「マナーの悪い外国人観光客」を冷静に考える 「観光税」と「行政対応」のセットで対処しよう
特に「ゴミ問題」は、一般に考えられているような「住民目線」の問題ではありません。行政の適切な対処で解決できる問題です。
ゴミ問題の根本は「守れるはずのないルール」
大前提として、外国人観光客は海外からゴミを持ち込んでいるわけではありません。日本のお店で買ったものから出るゴミを、どこに捨てればいいかわからないということで、ポイ捨てしています。
日本のゴミ捨て体制というのは、すべて日本で暮らしている人を想定して作られていますが、外国人観光客にこれに従えというのは無理があります。
皆さんも海外で観光すればわかると思いますが、観光客は1日中外出していて、いろいろな場所を渡り歩きます。そこで購入したものをどこに捨てればいいのか、ゴミ箱がどこにあるのかを、日本人ほど把握していません。ホテルまで持ち帰れ、観光している最中は何も捨てるな、持って帰れないなら何も買わず、何も食べずにゴミは出すな、というのなら、「観光」を推進する意味がありません。
冒頭で申し上げたように、「日本のゴミ捨て方法を知らない外国人」をここまで大量に招致したのは「国策」に基づいているわけですから、行政の責任で外国人観光客が利用しやすいゴミ捨て体制を整備すべきではないでしょうか。
これは、いま問題になっている「民泊」も同様です。
たとえば、管理が行き届いていない「民泊」を外国人観光客が利用して、「不燃ゴミは木曜日」と指定されていたとしましょう。外国人は指示に従ってゴミの分別をしましたが、チェックアウトするのは火曜日。ゴミをそのまま部屋に残していくことができないため、しかたなくゴミ捨て場に出しました。
付近の住民からは、「マナーの悪い外国人がゴミ出しルールを守らない」という不満の声が上がるでしょうが、はたしてこれはすべて外国人観光客の責任でしょうか。「観光客」という人々の利用スタイルに合わせたシステムを提供できていない、民泊側にも問題があるのではないでしょうか。
かつて軽井沢の別荘地でも、まったく同じ問題がありました。「別荘族」は週末に軽井沢で過ごして日曜日に東京に帰ります。住民は守っている「指定日」に出せずに、生ごみなどを日曜日に出してしまうということで、周辺の住民から「別荘族はマナーが悪い」という不満の声が上がったのです。
では、彼らは生ごみを東京に持ち帰ればよかったのでしょうか。電車の中に生ごみを持ち込めば、それはそれで多くの人に迷惑がかかります。
住民の指摘は文字どおり正しいです。しかし、別荘族が来て町が潤って、ビジネスとなっているのに、別荘族には守れないルールを作って、それを基準にして人を「マナーが悪い」と評価するのは、はたして正しいでしょうか。よりよいルールを考える必要があるでしょう。事実、軽井沢では、別荘族のためのルールができました。
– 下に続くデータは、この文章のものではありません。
(** A start reads a file without chains of roles into a normal registry. *)
Lemma load_normal assets cfg r0 : Reg.Roles r0 = ∅ → a_allowed assets = false → no_chains (parsed_roles cfg) → known_default (parsed_roles cfg) →
  (∀ s, s ∈ Config.Skills cfg → Item.ID s ≠ ""%string) → normal (load_config Getenv order assets cfg r0).
Proof.
  intros Hr0 Hoff Hflat Hknown Hsk. pose proof (load_config_quiet assets cfg r0) as Hquiet.
  pose proof (load_roles_flat assets cfg Hoff Hflat) as HL. pose proof (loaded_roles_normal cfg Hflat Hknown) as HN.
  cbv zeta in HL, HN. rewrite <- HL in HN. destruct HN as (Hk & Ho & He).
  assert (∀ l, keyed Item.ID (put_all Item.ID (nonempty_ids Item.ID l) ∅)) as Hitems by (intros l; apply put_all_keyed; by intros ? ?%nonempty_ids_ne).
  assert (Reg.Roles (load_config Getenv order assets cfg r0) =
    load_roles (order (role_ids assets (Config.Roles cfg))) assets None (Config.Roles cfg)) as Hroles.
  { unfold load_config, applySystemDefaults. rewrite !suppress_eq. cbv zeta. case_bool_decide;
      change (load_roles (order (role_ids assets (Config.Roles cfg))) assets (Reg.Roles r0 !! "orchestrator_default"%string) (Config.Roles cfg) =
        load_roles (order (role_ids assets (Config.Roles cfg))) assets None (Config.Roles cfg)); by rewrite Hr0. }
  assert (∃ s, Reg.System (load_config Getenv order assets cfg r0) = system_defaults Getenv s) as [s Hsys].
  { unfold load_config, applySystemDefaults. rewrite !suppress_eq. cbv zeta. case_bool_decide; by eexists. }
  assert (Reg.Providers (load_config Getenv order assets cfg r0) =
    if bool_decide (load_providers (Config.Providers cfg) = ∅) then {["default"%string := Provider.mk "default" "anthropic"]} else load_providers (Config.Providers cfg)) as Hprov.
  { unfold load_config, applySystemDefaults. rewrite !suppress_eq. cbv zeta.
    match goal with |- context [bool_decide (Reg.Providers ?x = ∅)] => change (Reg.Providers x) with (load_providers (Config.Providers cfg)) end.
    case_bool_decide as Hp; [|done].
    change (<["default"%string := Provider.mk "default" "anthropic"]> (load_providers (Config.Providers cfg)) = {["default"%string := Provider.mk "default" "anthropic"]}).
    by rewrite Hp. }
  assert (Reg.DefaultProvider (load_config Getenv order assets cfg r0) ≠ ""%string) as Hdef.
  { unfold load_config, applySystemDefaults. rewrite !suppress_eq. cbv zeta. 
    match goal with |- context [bool_decide (Reg.Providers ?x = ∅)] => destruct (bool_decide (Reg.Providers x = ∅)) end; [done|].
    change ((if String.eqb (Config.DefaultProvider cfg) "" then "default" else Config.DefaultProvider cfg)%string ≠ ""%string).
    by destruct (String.eqb_spec (Config.DefaultProvider cfg) ""). }
  split; try done.
  - rewrite Hprov. case_bool_decide; [|done]. apply (map_non_empty_singleton (M := gmap string)).
  - intros k p. rewrite Hprov. case_bool_decide; [by intros [<- <-]%lookup_singleton_Some|].
    unfold load_providers. rewrite map_lookup_imap. intros (q & _ & Hq)%bind_Some. destruct (String.eqb_spec k ""); [done|]. injection Hq as <-.
    split; [done|]. destruct q as [id b]. unfold update. cbn. by destruct (String.eqb_spec id "").
  - change (keyed Item.ID (load_skills assets (Config.Skills cfg))). unfold load_skills. rewrite Hoff. by apply put_all_keyed.
  - apply Hitems.
  - apply Hitems.
  - apply Hitems.
  - by rewrite Hroles.
  - by rewrite Hroles.
  - by rewrite Hroles.
  - rewrite Hsys. apply system_defaults_idem.
Qed.
End properties.
(* ===== verification/Sieve.v ===== *)
(** * The sieve (core/sieve, and its uses in core/spawner_dispatch.go,
    core/spawner_sieve_turn.go and core/spawner_tool_exec.go)

    The sieve watches what a model does: it refuses tool calls that go round in
    circles, keeps the results of reads for replay, compresses contexts, prunes
    outputs, and looks for repetition in a text.  Its methods run under one
    mutex, so concurrent callers are a sequence of operations on [Sieve.t].
    JSON encoding of arguments, the hash of a result, the Go compressor and the
    replies of the decision model are arguments. *)
From S2P Require Import Prelude FailureClass ToolNames PlanDAG Output.
From Stdlib Require Import Ascii SpecFloat.
Local Open Scope Z_scope.

(** ** Kinds of calls *)

Definition pollerSignals : list string := ["poll"; "progress"; "health"; "wait"].
Definition IsPollerTool (name : string) : bool := let n := to_lower name in existsb (λ s, contains s n) pollerSignals.

(** A [json.Number] is an [AOther] here: [number] reads it as a float. *)
Definition positiveSecondsArg (number : nat → option float64) (args : gmap string any) (key : string) : float64 :=
  match args !! key with
  | Some (AFloat v) => v
  | Some (AInt v) | Some (AInt64 v) => float_of_int v
  | Some (AOther n) => default (S754_zero false) (number n)
  | _ => S754_zero false
  end.
Definition has_suffix (suf s : string) : bool := has_prefix (srev suf) (srev s).
Definition IsPollingCall (number : nat → option float64) (name : string) (args : gmap string any) : bool :=
  if IsPollerTool name then true
  else if fltb (S754_zero false) (positiveSecondsArg number args "wait_seconds") then true
  else let n := strip_server (to_lower name) in String.eqb n "task_status" || has_suffix "_task_status" n.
こういう住民システムの「穴」というのは、サービス提供側の努力も必要ですが、行政でしか解決できない部分もあります。ベネチアやバルセロナの「反観光デモ」に対する考察記事(欧州「怒りの反観光デモ」は京都でも起きるか)でも触れましたが、「反観光デモ」の核心は、行政の対応に対する不満です。日本のゴミ問題もまったく同じなのです。